(Entries taken from a collection)
· · ·

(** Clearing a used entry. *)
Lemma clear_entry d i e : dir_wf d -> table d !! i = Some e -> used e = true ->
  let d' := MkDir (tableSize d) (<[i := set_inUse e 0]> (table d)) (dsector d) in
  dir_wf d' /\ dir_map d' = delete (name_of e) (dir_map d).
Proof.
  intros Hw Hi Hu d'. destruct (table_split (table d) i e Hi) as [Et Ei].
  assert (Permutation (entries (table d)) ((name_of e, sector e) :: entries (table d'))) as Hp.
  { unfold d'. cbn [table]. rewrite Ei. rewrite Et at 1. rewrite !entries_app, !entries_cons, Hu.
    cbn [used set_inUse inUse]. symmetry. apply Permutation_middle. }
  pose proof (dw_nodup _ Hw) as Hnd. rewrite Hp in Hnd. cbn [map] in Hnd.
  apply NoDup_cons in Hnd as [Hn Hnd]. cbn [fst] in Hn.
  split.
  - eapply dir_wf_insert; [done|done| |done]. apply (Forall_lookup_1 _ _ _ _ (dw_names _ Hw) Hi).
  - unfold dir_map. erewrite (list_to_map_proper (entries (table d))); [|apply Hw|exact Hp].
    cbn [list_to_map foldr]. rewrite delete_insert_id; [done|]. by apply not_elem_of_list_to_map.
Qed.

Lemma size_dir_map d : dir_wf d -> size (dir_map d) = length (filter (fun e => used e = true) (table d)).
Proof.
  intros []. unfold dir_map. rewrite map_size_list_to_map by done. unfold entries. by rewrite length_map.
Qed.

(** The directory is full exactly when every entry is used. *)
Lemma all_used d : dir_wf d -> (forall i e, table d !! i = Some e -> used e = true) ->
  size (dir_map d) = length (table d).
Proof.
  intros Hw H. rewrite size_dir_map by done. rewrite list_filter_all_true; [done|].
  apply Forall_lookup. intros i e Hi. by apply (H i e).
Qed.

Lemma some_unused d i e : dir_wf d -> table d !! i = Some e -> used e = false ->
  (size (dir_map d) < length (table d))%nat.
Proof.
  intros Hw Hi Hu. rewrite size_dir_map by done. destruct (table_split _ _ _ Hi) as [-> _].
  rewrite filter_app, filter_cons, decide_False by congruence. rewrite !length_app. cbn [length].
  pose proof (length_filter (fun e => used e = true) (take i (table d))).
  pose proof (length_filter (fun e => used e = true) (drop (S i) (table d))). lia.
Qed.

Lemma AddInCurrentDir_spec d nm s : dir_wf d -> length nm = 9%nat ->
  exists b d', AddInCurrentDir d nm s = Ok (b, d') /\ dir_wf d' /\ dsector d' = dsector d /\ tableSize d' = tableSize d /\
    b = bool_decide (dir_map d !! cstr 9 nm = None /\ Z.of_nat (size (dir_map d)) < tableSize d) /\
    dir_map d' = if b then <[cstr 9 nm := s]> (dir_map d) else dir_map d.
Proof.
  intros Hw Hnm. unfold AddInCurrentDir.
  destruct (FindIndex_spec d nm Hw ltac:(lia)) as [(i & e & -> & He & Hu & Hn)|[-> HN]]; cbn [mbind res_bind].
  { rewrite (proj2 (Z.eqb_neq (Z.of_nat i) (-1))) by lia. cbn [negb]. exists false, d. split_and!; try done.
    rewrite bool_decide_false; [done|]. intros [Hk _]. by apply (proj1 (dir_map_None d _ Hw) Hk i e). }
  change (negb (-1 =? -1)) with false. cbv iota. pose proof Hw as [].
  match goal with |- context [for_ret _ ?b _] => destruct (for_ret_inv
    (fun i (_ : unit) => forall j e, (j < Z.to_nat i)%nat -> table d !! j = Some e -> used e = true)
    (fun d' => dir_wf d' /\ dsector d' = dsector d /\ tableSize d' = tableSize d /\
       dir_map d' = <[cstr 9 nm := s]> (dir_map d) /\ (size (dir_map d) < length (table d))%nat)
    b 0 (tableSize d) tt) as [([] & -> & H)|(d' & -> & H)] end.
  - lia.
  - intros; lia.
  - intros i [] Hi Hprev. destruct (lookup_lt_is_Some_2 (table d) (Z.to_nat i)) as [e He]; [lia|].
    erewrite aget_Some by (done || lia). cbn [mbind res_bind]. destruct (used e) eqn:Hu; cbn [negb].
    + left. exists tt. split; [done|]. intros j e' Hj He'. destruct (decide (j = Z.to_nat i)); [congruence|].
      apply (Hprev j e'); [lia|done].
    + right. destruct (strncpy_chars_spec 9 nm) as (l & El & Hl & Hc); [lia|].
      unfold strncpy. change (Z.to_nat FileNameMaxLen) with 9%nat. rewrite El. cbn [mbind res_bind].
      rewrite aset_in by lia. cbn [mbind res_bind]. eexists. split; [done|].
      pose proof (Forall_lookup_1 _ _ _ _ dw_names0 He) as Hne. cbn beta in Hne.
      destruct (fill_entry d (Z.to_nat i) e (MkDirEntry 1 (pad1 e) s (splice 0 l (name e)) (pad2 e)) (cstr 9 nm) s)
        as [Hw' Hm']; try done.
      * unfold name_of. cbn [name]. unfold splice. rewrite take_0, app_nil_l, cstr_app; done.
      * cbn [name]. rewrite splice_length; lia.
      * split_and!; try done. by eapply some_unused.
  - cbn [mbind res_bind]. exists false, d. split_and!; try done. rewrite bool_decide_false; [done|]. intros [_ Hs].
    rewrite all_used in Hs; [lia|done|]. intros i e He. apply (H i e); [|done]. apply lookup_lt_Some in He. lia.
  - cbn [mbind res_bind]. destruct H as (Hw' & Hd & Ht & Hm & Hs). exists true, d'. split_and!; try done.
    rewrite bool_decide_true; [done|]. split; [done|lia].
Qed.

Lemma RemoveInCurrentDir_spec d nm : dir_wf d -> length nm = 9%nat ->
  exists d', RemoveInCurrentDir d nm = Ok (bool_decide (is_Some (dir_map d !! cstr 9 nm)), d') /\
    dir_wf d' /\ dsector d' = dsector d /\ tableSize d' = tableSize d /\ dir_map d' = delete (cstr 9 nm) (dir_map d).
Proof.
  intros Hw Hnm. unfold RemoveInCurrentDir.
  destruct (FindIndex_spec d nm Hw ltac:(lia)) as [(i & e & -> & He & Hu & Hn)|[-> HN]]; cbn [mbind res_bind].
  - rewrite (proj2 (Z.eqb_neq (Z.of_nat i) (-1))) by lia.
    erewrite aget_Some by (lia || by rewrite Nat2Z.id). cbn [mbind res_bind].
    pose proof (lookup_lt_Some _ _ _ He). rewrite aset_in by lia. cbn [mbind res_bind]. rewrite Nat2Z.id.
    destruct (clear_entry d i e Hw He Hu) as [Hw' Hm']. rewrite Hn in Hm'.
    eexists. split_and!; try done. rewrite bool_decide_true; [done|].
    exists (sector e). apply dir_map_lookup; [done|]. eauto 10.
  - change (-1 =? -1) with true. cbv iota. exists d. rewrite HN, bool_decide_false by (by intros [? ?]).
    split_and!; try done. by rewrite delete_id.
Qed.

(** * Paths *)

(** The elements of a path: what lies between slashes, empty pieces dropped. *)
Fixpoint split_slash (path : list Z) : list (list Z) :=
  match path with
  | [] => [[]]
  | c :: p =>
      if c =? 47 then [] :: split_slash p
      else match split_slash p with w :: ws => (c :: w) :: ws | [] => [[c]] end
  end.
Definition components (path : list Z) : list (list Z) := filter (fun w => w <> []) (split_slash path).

· · ·

• Task description
Up to and including the line with "intros Hw Hi Hu d'.", repeat the data exactly, starting from its first line; nothing else belongs in the response.

• Written solution
(** Clearing a used entry. *)
Lemma clear_entry d i e : dir_wf d -> table d !! i = Some e -> used e = true ->
  let d' := MkDir (tableSize d) (<[i := set_inUse e 0]> (table d)) (dsector d) in
  dir_wf d' /\ dir_map d' = delete (name_of e) (dir_map d).
Proof.
  intros Hw Hi Hu d'. destruct (table_split (table d) i e Hi) as [Et Ei].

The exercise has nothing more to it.